On my site I'm using normal links HTTP , however where it contains data transaction, such as in forms, for example HTTPS use of a shared SSL certificate provided by my server hosting.
I do not want to keep it this way, I'll soon have bought a certificado SSL , but for now the site is mixed with HTTP and HTTPS on only a few pages.
Is it wrong to mix the two on a website in this way?
Overall, it's no problem. Of course you have to do it right. I realize that some people are not sure which pages should be encrypted, and end up encrypting what has no secret and sending decrypted data. That's the problem.
There is also some difficulty if a secure page loads unsafe elements, but it does not seem to be the case, this includes iframes so be careful if the insecure page is within a iframe contained on a secure page. >
Of course you may have a specific problem in some scenario depending on what you're doing, but it's more of a scenario, not normal.
As your plan is to encrypt everything afterwards there is no problem getting started like this. Future versions of browsers may start indicate problems, but they do not occur now. Even this will not make navigation difficult, there will only be an indication that it is on an insecure page. For everything there is a solution. It will only be a problem the day they force everything to be encrypted, which I doubt will happen. Still the problem will not be to mix secure and insecure pages.
Yes it is not recommended, and by the end of the year the chrome will not allow the site to be accessed without the user taking the risks and clicking accept insecurity as seen in this link , for this a free certificate was developed called Let's Encrypt , and today almost all the hosting uses and with free installation, it is also possible to install on LINUX servers autonomously if you are using any virtualized server from any platform.
If you use any hosting check that it does not already have the certificate. More about the certificate see here
If you use SSL, but do not use HSTS (and no HPKP) you allow an attacker to downgrade to HTTP.
Having SSL, without HSTS, is the same as nothing. You can not connect to HSTS (and neither HKPK), this will break access to the pages in HTTP.

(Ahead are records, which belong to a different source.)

Lemma pending_none ring idx : pending ring idx [] -> 0 <= idx < BLOCK_NR ->
  exists b, ring !! Z.to_nat idx = Some b /\ ready b = false.
Proof.
  intros [_ H] Hi. destruct (H 0%nat ltac:(unfold BLOCK_NR; lia)) as (b & Hb & Hf). rewrite in_turn_0 in Hb by done. by exists b.
Qed.

Lemma pending_ready ring idx groups b : pending ring idx groups -> 0 <= idx < BLOCK_NR -> ring !! Z.to_nat idx = Some b ->
  ready b = bool_decide (groups <> []).
Proof.
  intros H Hi Hb. destruct groups as [|fs groups].
  - destruct (pending_none _ _ H Hi) as (b' & Hb' & Hr). rewrite Hb in Hb'. by injection Hb' as <-.
  - destruct (pending_first _ _ _ _ H Hi) as (b' & Hb' & Hr & _). rewrite Hb in Hb'. by injection Hb' as <-.
Qed.

(** A block the kernel fills comes last. *)
Lemma pending_filled ring idx groups b b' fs k :
  pending ring idx groups -> 0 <= idx < BLOCK_NR -> length ring = Z.to_nat BLOCK_NR ->
  k = (idx + zlen groups) mod BLOCK_NR -> ring !! Z.to_nat k = Some b -> ready b = false -> block_holds b' fs ->
  (length groups < Z.to_nat BLOCK_NR)%nat /\ pending (<[Z.to_nat k := b']> ring) idx (groups ++ [fs]).
Proof.
  intros [Hn H] Hi Hl -> Hb Hr Hf. change (Z.to_nat ((idx + zlen groups) mod BLOCK_NR)) with (in_turn idx (length groups)) in *.
  assert (Hlt : (length groups < Z.to_nat BLOCK_NR)%nat).
  { destruct (decide (length groups = Z.to_nat BLOCK_NR)) as [E|E]; [|lia]. exfalso.
    rewrite E, in_turn_round in Hb. destruct (H 0%nat ltac:(unfold BLOCK_NR; lia)) as (b1 & Hb1 & Hg).
    rewrite Hb in Hb1. injection Hb1 as <-. destruct groups as [|g groups]; [by unfold BLOCK_NR in E|].
    destruct Hg as [Hg _]. by rewrite Hr in Hg. }
  split; [done|]. split; [rewrite length_app; cbn [length]; lia|]. intros j Hj. destruct (decide (j = length groups)) as [->|Hne].
  - exists b'. rewrite list_lookup_insert_eq by (rewrite Hl; apply in_turn_lt). by rewrite list_lookup_middle.
  - rewrite list_lookup_insert_ne by (intros E; apply in_turn_inj in E; done).
    destruct (H j Hj) as (b1 & Hb1 & Hg). exists b1. split; [done|]. destruct (decide (j < length groups)%nat) as [Hlt'|Hge].
    + by rewrite lookup_app_l.
    + rewrite (lookup_ge_None_2 groups j) in Hg by lia. rewrite lookup_ge_None_2; [done|]. rewrite length_app. cbn [length]. lia.
Qed.
(* ===== verification/ExportIpfix.v ===== *)
(** [rustflow_export/src/ipfix]: the templates the exporter announces
    ([template.rs]) and the records it sends ([data.rs]). *)

From Stdlib Require Import ZArith Lia Strings.Byte.
From stdpp Require Import base tactics numbers list.
From S2P Require Import Prelude Std Crates IERegistry InformationElement DataRecord IpfixTypes FlowCache Sampler Meter.
#[local] Open Scope Z_scope.

(** ** Templates *)

Definition FLOW_IPV4_TEMPLATE_ID : Z := 256.
Definition FLOW_IPV6_TEMPLATE_ID : Z := 257.
Definition OPTIONS_TEMPLATE_ID : Z := 258.
Definition PACKET_FRAME_TEMPLATE_ID : Z := 259.
Definition PACKET_IP_TEMPLATE_ID : Z := 260.

Definition packet_template_id (link : Link) : Z :=
  match link with
  | Link.Ethernet => PACKET_FRAME_TEMPLATE_ID
  | Link.Ip => PACKET_IP_TEMPLATE_ID
  end.

Definition packet_fields (link : Link) : list FieldSpecifier :=
  let section :=
    match link with
    | Link.Ethernet => DataLinkFrameSection
    | Link.Ip => IpHeaderPacketSection
    end in
  [from_ie DataLinkFrameSize 2; from_ie section IPFIX_VARIABLE_LENGTH].

Definition create_packet_template (link : Link) : TemplateRecord :=
  TemplateRecord_new (packet_template_id link) (packet_fields link).

Definition flow_template (template_id : Z) (addresses : list FieldSpecifier) : TemplateRecord :=
  TemplateRecord_new template_id (addresses ++
    [from_ie IpVersion 1;
     from_ie ProtocolIdentifier 1;
     from_ie SourceTransportPort 2;
     from_ie DestinationTransportPort 2;
     from_ie OctetDeltaCount 8;
     from_ie PacketDeltaCount 8;
     from_ie TcpControlBits 2;
     from_ie FlowStartMilliseconds 8;
     from_ie FlowEndMilliseconds 8;
     from_ie InformationElement.FlowEndReason 1]).

Definition create_flow_templates : list TemplateRecord :=
  [flow_template FLOW_IPV4_TEMPLATE_ID [from_ie SourceIpv4Address 4; from_ie DestinationIpv4Address 4];
   flow_template FLOW_IPV6_TEMPLATE_ID [from_ie SourceIpv6Address 16; from_ie DestinationIpv6Address 16]].

Definition create_templates (mode : Mode) : list TemplateRecord :=
  match mode with
  | Mode.Flow => create_flow_templates
  | Mode.Packet => create_packet_template <$> [Link.Ethernet; Link.Ip]
  end.

Definition create_options_template (sampling : Sampling) : OptionsTemplateRecord :=
  let fields := [from_ie ObservationDomainId 4] ++
    match sampling with
    | Sampling.Count _ =>
        [from_ie SamplingInterval 4;
         from_ie SelectorAlgorithm 2;
         from_ie SamplingPacketInterval 4;
         from_ie SamplingPacketSpace 4]
    end in
  OptionsTemplateRecord_new OPTIONS_TEMPLATE_ID 1 fields.

(** ** Records *)

Section data.
Context `{CR : Crates}.

Record FlowData := mkFlowData {
  fd_source_ip : IpAddr;
  fd_destination_ip : IpAddr;
  fd_protocol : Z;
  fd_source_port : Z;
  fd_destination_port : Z;
  fd_octet_count : Z;
  fd_packet_count : Z;
  fd_tcp_flags : Z;
  fd_flow_start : DateTime;
  fd_flow_end : DateTime;
  fd_flow_end_reason : Z;
}.

(** [Flow::to_flow_data] of flow/mod.rs. *)
Definition to_flow_data (self : Flow) : FlowData := {|
  fd_source_ip := self.(key).(source_ip);
  fd_destination_ip := self.(key).(destination_ip);
  fd_protocol := self.(key).(protocol);
  fd_source_port := self.(key).(source_port);
  fd_destination_port := self.(key).(destination_port);
  fd_octet_count := self.(octet_count);
  fd_packet_count := self.(packet_count);
  fd_tcp_flags := self.(tcp_flags);
  fd_flow_start := self.(flow_start);
  fd_flow_end := self.(flow_end);
  fd_flow_end_reason := match self.(flow_end_reason) with None => 0 | Some reason => FlowEndReason.into reason end;
|}.

Definition FlowData_template_id (self : FlowData) : Z :=
  match self.(fd_source_ip) with V4 _ => FLOW_IPV4_TEMPLATE_ID | V6 _ => FLOW_IPV6_TEMPLATE_ID end.

Definition ip_version (self : FlowData) : Z :=
  match self.(fd_source_ip) with V4 _ => 4 | V6 _ => 6 end.

Definition address (ip : IpAddr) : FieldValue :=
  match ip with V4 v4 => FieldValue.Ipv4Address v4 | V6 v6 => FieldValue.Ipv6Address v6 end.

Definition FlowData_values (self : FlowData) : list FieldValue :=
  [address self.(fd_source_ip);
   address self.(fd_destination_ip);
   FieldValue.Unsigned8 (ip_version self);
   FieldValue.Unsigned8 self.(fd_protocol);
   FieldValue.Unsigned16 self.(fd_source_port);
   FieldValue.Unsigned16 self.(fd_destination_port);
   FieldValue.Unsigned64 self.(fd_octet_count);
   FieldValue.Unsigned64 self.(fd_packet_count);
   FieldValue.Unsigned16 self.(fd_tcp_flags);
   FieldValue.DateTimeMilliseconds self.(fd_flow_start);
   FieldValue.DateTimeMilliseconds self.(fd_flow_end);
   FieldValue.Unsigned8 self.(fd_flow_end_reason)].

Definition FlowData_to_data_record (self : FlowData) : DataRecord.DataRecord FieldSpecifier FieldValue :=
  DataRecord_new (FlowData_values self).

Definition PacketData_template_id (self : PacketData) : Z := packet_template_id self.(pd_link).

Definition PacketData_values (self : PacketData) : list FieldValue :=
  [FieldValue.Unsigned16 (default 65535 (try_u 16 self.(pd_length)));
   FieldValue.OctetArray self.(pd_section)].

Definition PacketData_to_data_record (self : PacketData) : DataRecord.DataRecord FieldSpecifier FieldValue :=
  from_template ((fun spec => mkResolved spec DataType.OctetArray []) <$> packet_fields self.(pd_link))
    (PacketData_values self).

Definition SYSTEMATIC_COUNT_BASED : Z := 1.

Record OptionsData := mkOptionsData { od_observation_domain_id : Z; od_sampling : Sampling }.

Definition OptionsData_values (self : OptionsData) : list FieldValue :=
  [FieldValue.Unsigned32 self.(od_observation_domain_id)] ++
  match self.(od_sampling) with
  | Sampling.Count interval =>
      [FieldValue.Unsigned32 interval;
       FieldValue.Unsigned16 SYSTEMATIC_COUNT_BASED;
       FieldValue.Unsigned32 1;
       FieldValue.Unsigned32 (Z.max 0 (interval - 1))]
  end.

Definition OptionsData_to_data_record (self : OptionsData) : DataRecord.DataRecord FieldSpecifier FieldValue :=
  DataRecord_new (OptionsData_values self).
End data.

The absence of these features allows HTTPS pages to go to HTTP. The attacker can do this and completely ignore SSL.
If you are loading script or img into HTTP and without using SRI and without CSP, you allow the attacker to modify the content. But, this is irrelevant because it can already modify the entire page. Whereas the attacker does some DNS Poisoning or ARP Poisoning, for example.
If you have a secure subdomain, such as seguro.site.com , you have to insure that it uses HSTS, at a minimum.
This still has other problems. For example, you should enable "secure" in the cookie so that the cookie does not go to the insecure area, and restrict it to the subdomain. Otherwise, it becomes possible to steal the sessions when the user enters the insecure area. This bypassing the possibility of a Session Fixation by setting a cookie in the insecure area to be used in the secure area.
Out of privacy. Now the provider knows which site it has accessed and what information it has obtained, because it is in HTTP. If you were on HTTPS (and with HSTS Preload) only IP would be obtained, it would not even guarantee which site was accessed.